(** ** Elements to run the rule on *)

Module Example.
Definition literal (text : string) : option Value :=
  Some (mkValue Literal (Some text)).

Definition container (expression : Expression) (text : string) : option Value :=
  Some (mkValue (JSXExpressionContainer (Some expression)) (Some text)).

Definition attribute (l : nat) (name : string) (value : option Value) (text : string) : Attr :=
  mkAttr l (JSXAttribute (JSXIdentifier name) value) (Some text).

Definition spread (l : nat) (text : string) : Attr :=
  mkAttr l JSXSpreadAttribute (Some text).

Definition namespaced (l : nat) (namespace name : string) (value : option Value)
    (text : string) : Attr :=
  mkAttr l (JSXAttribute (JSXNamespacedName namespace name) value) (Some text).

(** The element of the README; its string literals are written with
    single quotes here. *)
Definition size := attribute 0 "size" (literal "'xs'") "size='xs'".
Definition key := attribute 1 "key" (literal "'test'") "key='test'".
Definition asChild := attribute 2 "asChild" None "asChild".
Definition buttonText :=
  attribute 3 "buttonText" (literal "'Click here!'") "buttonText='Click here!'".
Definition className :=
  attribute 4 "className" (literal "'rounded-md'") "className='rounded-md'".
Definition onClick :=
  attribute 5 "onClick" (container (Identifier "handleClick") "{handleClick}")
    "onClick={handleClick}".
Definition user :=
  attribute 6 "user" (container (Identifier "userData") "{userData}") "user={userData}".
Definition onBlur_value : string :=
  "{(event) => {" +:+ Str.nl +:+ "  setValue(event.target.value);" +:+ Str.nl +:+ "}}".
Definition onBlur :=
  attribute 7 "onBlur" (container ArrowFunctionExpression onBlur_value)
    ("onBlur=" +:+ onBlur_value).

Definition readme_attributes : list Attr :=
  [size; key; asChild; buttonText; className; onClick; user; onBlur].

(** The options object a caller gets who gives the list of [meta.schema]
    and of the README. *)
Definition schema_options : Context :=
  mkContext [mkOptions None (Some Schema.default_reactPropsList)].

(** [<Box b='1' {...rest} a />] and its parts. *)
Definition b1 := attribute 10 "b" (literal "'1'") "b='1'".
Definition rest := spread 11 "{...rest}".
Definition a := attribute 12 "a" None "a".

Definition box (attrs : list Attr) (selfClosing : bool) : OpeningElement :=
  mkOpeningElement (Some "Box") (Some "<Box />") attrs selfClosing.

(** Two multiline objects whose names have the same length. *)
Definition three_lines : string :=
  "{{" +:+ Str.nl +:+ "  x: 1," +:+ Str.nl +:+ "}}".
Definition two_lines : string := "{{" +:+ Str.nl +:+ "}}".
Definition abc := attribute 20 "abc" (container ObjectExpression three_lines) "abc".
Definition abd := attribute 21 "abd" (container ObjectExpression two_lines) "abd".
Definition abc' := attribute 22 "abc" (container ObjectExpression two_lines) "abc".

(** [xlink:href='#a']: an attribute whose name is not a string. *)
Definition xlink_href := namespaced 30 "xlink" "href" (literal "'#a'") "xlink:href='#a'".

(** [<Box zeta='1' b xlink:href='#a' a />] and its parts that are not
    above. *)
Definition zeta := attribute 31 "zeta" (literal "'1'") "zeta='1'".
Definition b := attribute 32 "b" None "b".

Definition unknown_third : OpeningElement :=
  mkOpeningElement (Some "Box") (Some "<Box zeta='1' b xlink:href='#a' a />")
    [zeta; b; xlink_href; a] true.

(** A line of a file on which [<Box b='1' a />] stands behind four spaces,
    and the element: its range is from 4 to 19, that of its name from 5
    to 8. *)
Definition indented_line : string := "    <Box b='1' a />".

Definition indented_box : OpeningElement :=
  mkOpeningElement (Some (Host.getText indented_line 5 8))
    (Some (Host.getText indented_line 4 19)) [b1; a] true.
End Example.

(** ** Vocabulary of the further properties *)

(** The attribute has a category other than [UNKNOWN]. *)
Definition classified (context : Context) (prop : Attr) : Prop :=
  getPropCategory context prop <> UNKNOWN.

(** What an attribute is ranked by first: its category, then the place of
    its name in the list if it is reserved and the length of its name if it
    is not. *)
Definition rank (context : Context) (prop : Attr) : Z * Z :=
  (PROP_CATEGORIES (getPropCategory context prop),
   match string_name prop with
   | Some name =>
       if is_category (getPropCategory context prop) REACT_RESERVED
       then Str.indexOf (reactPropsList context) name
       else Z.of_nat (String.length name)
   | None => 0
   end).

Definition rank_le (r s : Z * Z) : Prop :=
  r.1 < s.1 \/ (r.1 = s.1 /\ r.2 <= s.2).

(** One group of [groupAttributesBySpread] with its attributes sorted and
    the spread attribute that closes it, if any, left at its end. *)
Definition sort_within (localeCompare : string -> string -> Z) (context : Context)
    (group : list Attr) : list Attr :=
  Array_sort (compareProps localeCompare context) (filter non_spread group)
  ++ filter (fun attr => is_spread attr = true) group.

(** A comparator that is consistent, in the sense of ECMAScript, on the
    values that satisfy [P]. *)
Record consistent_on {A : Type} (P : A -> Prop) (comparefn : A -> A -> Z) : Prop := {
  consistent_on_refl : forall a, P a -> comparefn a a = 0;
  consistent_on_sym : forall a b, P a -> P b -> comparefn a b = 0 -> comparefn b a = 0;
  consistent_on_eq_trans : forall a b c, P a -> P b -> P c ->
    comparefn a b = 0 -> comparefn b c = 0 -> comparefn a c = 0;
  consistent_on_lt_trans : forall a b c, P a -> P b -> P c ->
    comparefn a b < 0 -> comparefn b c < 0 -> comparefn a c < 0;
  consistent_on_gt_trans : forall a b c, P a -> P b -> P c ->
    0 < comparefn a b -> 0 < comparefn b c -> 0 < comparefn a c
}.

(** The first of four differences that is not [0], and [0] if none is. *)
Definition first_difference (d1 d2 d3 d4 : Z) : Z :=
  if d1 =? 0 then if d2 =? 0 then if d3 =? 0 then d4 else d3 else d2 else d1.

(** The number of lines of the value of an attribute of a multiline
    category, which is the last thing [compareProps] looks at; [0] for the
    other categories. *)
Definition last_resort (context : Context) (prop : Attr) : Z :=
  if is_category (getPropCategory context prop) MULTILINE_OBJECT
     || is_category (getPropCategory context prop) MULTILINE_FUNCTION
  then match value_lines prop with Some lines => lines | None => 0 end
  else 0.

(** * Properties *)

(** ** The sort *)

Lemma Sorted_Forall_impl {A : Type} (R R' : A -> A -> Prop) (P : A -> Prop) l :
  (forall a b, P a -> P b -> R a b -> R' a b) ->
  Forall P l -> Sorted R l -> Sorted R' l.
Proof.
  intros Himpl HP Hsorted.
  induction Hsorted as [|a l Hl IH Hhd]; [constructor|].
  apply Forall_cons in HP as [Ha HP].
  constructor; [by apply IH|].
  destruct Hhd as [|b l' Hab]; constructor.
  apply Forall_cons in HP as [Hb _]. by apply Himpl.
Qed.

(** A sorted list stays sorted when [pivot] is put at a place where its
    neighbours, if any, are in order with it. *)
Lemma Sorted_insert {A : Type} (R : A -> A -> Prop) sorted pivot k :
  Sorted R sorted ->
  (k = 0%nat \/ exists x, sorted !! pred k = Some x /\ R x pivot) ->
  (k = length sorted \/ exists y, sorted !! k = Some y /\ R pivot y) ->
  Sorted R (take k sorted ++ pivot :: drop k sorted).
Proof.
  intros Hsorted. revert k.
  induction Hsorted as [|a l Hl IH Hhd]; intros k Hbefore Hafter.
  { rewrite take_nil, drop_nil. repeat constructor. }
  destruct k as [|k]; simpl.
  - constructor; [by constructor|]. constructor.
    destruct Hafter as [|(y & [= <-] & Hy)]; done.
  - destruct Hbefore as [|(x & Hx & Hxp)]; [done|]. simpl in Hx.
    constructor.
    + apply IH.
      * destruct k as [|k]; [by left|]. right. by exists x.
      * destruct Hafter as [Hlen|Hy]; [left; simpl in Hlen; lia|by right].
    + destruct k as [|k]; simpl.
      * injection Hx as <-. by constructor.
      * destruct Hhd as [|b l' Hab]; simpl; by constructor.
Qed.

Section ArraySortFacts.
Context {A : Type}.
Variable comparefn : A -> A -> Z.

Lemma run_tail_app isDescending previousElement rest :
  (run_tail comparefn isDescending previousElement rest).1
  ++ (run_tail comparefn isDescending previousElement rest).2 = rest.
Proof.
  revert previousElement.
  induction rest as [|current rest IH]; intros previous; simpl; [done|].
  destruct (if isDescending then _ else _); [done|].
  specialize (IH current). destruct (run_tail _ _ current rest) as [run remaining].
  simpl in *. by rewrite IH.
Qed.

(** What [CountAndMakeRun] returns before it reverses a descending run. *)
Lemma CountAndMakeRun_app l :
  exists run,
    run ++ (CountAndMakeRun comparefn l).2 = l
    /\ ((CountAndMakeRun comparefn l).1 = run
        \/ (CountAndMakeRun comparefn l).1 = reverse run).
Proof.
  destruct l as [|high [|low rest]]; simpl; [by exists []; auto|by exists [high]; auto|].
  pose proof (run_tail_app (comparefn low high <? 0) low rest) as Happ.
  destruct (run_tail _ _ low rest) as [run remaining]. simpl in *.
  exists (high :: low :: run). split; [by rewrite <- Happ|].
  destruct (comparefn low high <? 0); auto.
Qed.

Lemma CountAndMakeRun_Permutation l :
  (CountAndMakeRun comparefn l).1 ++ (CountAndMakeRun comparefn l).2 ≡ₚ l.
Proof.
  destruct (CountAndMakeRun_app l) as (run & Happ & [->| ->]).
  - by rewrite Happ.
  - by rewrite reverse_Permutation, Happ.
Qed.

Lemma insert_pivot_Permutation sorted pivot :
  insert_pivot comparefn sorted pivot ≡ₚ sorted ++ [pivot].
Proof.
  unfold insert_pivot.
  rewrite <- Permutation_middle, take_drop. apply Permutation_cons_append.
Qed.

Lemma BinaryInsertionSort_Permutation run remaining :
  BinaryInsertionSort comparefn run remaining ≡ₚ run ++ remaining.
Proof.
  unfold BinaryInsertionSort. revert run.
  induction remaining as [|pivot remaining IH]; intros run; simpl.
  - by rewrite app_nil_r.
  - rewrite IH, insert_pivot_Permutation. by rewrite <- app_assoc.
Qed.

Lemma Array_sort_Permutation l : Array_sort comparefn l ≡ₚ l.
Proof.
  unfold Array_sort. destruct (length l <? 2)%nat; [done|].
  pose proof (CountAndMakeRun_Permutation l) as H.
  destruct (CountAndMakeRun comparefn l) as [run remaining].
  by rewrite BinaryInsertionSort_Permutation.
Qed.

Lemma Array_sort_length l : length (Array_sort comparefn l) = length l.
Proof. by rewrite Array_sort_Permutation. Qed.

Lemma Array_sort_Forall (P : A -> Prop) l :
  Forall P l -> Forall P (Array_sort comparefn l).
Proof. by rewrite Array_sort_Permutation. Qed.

◆ ◆ ◆ ◆

* Work item
Starting with the line above that holds "mkAttr l (JSXAttribute (JSXNamespacedName" and stopping with the line that holds "Definition asChild := attribute", reproduce each line exactly, omitting all other lines.

* Output
  mkAttr l (JSXAttribute (JSXNamespacedName namespace name) value) (Some text).

(** The element of the README; its string literals are written with
    single quotes here. *)
Definition size := attribute 0 "size" (literal "'xs'") "size='xs'".
Definition key := attribute 1 "key" (literal "'test'") "key='test'".
Definition asChild := attribute 2 "asChild" None "asChild".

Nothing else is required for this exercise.